— Collected data —
┌──

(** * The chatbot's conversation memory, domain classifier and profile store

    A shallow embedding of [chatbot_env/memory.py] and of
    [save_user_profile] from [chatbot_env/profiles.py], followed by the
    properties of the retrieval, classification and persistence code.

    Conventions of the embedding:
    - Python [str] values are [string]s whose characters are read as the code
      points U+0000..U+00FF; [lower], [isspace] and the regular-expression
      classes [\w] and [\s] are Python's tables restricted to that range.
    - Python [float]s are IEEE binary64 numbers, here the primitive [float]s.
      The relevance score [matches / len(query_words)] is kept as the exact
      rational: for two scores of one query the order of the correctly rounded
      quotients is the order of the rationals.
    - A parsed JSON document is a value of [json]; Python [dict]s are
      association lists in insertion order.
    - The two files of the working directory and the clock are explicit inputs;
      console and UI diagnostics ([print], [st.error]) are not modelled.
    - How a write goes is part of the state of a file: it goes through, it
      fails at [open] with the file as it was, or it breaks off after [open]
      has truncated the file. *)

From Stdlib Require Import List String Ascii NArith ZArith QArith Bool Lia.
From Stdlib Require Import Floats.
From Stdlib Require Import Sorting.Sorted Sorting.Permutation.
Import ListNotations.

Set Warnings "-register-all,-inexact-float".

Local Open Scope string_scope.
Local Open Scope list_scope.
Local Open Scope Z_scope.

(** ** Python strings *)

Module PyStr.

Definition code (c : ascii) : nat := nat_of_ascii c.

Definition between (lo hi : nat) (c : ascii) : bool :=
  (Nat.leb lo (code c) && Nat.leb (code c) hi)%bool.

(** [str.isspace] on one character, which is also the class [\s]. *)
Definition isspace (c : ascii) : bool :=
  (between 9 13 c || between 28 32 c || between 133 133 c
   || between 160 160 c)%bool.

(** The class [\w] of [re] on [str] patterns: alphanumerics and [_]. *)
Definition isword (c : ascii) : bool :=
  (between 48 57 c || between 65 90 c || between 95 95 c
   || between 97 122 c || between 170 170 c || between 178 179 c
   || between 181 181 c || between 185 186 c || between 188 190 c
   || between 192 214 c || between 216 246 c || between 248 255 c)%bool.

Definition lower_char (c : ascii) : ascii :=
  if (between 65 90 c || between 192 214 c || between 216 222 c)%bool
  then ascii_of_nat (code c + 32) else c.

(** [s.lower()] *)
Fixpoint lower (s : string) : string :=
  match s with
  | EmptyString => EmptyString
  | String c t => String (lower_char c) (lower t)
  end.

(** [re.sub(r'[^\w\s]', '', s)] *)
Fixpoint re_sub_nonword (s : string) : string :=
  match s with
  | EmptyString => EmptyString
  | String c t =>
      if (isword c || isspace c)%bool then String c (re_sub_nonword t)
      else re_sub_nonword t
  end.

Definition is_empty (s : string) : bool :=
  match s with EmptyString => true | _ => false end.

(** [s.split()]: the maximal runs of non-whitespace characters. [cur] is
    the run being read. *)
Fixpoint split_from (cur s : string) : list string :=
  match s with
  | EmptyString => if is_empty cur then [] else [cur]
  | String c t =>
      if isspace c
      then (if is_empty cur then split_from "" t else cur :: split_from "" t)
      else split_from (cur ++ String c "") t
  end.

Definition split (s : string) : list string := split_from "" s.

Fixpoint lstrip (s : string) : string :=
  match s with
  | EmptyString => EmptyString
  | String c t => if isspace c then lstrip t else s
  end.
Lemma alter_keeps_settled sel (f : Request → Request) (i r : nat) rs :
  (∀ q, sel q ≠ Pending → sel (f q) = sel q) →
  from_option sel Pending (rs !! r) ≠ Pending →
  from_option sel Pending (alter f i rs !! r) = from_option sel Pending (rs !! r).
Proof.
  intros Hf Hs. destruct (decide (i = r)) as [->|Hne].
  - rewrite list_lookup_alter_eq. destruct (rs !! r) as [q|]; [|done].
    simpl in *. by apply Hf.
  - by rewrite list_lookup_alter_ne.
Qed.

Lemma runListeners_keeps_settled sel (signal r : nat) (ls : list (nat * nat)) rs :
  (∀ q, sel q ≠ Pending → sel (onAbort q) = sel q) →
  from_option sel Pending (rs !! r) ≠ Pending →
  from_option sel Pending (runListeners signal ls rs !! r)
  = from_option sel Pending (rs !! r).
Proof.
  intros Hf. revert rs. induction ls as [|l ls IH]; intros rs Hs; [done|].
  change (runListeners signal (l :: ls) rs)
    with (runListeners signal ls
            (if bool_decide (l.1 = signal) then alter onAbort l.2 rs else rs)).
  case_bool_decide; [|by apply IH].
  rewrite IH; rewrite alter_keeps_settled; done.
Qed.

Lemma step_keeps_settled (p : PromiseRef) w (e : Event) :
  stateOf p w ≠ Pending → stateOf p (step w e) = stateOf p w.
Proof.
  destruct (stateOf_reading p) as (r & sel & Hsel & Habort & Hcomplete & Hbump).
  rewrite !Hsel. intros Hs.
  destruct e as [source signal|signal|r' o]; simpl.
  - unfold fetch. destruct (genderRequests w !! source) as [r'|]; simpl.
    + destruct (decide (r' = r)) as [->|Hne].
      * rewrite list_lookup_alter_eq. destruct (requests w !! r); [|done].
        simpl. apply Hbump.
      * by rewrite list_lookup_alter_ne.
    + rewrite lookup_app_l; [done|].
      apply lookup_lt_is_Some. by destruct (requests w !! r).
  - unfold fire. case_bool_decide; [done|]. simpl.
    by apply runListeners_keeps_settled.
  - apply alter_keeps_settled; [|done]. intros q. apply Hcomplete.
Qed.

└──
┌──

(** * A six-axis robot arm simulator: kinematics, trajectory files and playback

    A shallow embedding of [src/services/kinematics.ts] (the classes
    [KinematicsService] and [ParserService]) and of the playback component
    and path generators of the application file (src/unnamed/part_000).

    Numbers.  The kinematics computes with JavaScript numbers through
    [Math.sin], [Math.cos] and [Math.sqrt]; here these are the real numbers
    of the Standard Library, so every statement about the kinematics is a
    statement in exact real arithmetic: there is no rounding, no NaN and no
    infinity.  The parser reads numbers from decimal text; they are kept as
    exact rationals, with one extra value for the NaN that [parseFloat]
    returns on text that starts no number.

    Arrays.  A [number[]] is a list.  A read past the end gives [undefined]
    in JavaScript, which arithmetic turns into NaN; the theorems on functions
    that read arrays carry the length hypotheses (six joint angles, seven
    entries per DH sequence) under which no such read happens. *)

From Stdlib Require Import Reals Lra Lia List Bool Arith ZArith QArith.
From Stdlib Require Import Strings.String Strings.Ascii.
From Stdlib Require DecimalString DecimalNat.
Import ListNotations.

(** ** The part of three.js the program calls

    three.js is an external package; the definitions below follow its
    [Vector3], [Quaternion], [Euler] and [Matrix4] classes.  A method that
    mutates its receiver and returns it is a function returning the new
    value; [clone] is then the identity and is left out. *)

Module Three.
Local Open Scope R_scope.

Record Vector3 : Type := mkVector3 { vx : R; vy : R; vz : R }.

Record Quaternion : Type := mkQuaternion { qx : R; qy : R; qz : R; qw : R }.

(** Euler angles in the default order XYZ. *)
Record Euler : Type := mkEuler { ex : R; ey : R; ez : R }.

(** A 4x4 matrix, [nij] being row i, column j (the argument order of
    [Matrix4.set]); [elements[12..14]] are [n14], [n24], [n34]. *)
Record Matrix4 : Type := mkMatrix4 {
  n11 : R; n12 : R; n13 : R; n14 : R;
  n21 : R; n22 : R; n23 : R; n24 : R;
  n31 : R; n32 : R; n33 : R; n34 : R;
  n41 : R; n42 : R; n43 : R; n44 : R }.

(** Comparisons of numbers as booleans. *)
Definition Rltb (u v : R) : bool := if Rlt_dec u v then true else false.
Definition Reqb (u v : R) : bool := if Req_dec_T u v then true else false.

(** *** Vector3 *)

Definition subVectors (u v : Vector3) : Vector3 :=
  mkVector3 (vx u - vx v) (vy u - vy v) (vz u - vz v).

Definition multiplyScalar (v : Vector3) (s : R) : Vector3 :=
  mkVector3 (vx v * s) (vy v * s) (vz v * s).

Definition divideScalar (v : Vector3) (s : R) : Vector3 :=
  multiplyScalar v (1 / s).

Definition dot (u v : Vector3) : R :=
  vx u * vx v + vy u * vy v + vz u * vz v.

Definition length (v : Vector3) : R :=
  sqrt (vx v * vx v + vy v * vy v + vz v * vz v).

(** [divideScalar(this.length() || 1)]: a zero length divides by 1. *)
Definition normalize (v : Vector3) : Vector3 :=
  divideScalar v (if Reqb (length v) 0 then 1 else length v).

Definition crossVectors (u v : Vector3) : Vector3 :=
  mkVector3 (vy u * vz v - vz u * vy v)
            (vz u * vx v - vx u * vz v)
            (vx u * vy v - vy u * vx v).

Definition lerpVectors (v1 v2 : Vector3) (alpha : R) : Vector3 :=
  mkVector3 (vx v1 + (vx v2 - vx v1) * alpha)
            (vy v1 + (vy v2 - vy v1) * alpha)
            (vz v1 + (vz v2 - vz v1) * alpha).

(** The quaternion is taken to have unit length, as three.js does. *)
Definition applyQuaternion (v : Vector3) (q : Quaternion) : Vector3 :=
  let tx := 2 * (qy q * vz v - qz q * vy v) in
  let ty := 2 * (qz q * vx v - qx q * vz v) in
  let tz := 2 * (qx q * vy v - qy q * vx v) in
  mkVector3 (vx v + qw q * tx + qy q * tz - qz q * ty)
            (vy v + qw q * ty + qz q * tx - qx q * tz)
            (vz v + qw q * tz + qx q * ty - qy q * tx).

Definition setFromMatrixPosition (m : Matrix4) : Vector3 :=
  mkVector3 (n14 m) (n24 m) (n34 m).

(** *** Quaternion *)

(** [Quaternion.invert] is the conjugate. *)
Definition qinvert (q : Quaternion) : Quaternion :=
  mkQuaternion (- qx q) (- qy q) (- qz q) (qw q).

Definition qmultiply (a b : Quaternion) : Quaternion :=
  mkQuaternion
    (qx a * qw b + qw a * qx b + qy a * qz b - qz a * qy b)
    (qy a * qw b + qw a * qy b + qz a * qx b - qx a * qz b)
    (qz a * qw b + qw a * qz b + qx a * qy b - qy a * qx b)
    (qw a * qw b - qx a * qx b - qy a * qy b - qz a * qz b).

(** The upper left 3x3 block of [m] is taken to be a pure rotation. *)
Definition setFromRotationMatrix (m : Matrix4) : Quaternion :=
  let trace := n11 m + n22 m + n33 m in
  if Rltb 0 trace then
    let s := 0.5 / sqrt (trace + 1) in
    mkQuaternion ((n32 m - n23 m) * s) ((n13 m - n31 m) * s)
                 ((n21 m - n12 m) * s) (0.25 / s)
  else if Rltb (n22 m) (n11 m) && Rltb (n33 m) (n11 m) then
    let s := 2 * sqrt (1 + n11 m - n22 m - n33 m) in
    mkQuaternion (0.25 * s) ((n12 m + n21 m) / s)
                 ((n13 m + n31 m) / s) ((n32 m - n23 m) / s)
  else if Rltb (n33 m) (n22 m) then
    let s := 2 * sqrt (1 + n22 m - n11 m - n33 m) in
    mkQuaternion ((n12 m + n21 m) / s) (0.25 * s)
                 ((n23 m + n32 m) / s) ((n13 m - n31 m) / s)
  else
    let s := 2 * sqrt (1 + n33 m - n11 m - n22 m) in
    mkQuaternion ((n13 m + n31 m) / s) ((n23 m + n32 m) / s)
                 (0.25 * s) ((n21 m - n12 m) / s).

└──
┌──

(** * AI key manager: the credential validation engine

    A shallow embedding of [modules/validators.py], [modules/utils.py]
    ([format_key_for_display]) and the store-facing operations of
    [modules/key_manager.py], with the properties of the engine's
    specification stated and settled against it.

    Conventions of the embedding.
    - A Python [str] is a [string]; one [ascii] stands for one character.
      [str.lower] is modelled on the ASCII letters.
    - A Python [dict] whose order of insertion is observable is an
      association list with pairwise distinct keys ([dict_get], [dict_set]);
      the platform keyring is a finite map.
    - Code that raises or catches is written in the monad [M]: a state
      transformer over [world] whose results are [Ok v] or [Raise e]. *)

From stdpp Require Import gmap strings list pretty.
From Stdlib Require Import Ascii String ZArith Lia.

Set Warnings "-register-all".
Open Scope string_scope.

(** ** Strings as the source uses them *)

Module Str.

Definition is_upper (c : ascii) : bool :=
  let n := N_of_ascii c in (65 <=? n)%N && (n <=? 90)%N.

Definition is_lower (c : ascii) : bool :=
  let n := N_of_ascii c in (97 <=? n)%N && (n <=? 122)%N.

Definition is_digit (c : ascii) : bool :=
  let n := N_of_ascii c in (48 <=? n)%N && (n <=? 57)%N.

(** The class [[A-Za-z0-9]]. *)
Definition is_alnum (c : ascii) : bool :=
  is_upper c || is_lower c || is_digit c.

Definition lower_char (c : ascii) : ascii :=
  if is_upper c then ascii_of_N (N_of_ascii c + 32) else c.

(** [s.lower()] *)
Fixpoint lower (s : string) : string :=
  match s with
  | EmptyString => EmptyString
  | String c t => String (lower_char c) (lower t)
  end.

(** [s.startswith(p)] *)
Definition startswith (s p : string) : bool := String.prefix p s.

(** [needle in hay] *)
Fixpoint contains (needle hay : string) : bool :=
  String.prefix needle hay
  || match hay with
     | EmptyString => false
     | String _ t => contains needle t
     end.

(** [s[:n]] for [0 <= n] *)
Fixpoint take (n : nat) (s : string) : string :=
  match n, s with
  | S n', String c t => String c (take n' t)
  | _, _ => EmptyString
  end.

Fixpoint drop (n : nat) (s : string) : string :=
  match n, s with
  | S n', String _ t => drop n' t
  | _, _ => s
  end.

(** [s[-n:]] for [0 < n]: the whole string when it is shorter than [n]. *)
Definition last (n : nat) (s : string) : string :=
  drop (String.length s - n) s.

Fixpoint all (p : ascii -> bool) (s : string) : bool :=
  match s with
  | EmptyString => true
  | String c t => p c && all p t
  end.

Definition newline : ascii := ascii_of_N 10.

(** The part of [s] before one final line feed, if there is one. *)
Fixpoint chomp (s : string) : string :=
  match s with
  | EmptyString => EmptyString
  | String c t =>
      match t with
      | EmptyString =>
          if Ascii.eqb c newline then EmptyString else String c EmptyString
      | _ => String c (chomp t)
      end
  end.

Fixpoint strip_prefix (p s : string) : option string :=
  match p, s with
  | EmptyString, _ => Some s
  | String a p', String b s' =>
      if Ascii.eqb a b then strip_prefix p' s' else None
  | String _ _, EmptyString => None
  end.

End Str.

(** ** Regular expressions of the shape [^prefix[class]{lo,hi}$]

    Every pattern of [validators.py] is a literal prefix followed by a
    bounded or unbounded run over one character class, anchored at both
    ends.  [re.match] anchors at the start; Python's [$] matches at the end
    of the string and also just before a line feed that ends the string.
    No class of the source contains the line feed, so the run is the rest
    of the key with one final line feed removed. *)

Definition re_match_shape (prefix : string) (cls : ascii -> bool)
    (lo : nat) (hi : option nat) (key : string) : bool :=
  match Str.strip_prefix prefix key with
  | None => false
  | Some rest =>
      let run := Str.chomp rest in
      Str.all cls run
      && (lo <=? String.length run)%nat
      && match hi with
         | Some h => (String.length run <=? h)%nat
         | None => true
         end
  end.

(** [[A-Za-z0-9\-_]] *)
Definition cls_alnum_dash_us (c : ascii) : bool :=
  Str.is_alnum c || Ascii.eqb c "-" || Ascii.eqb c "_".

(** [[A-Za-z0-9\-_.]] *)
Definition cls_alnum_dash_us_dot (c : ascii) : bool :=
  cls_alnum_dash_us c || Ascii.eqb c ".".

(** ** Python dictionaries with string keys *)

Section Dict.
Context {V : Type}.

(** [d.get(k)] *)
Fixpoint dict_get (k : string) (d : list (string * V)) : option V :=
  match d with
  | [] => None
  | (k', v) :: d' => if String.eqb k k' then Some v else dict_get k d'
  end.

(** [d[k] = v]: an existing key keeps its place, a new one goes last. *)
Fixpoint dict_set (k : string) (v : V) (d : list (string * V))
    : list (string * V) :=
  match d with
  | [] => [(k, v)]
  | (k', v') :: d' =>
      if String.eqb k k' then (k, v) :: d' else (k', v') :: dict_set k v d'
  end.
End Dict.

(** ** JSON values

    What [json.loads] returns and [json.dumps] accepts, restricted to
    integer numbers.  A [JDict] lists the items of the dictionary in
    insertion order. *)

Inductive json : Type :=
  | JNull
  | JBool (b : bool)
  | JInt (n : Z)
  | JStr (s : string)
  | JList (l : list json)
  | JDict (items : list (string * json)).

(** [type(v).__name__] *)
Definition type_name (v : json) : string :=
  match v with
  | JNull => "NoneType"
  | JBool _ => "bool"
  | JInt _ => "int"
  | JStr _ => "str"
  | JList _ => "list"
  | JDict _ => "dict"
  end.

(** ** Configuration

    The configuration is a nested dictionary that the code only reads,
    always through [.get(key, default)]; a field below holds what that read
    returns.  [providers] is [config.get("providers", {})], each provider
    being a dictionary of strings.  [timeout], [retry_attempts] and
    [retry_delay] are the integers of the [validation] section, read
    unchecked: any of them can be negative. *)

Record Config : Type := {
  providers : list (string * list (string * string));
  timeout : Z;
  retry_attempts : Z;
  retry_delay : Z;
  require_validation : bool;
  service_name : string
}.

└──

— Aim of the exercise —
Of the entries above, repeat exactly the lines from the line with "- A parsed JSON" through the line with "has truncated the file. *)", both of them included.

— Result of this exercise —
    - A parsed JSON document is a value of [json]; Python [dict]s are
      association lists in insertion order.
    - The two files of the working directory and the clock are explicit inputs;
      console and UI diagnostics ([print], [st.error]) are not modelled.
    - How a write goes is part of the state of a file: it goes through, it
      fails at [open] with the file as it was, or it breaks off after [open]
      has truncated the file. *)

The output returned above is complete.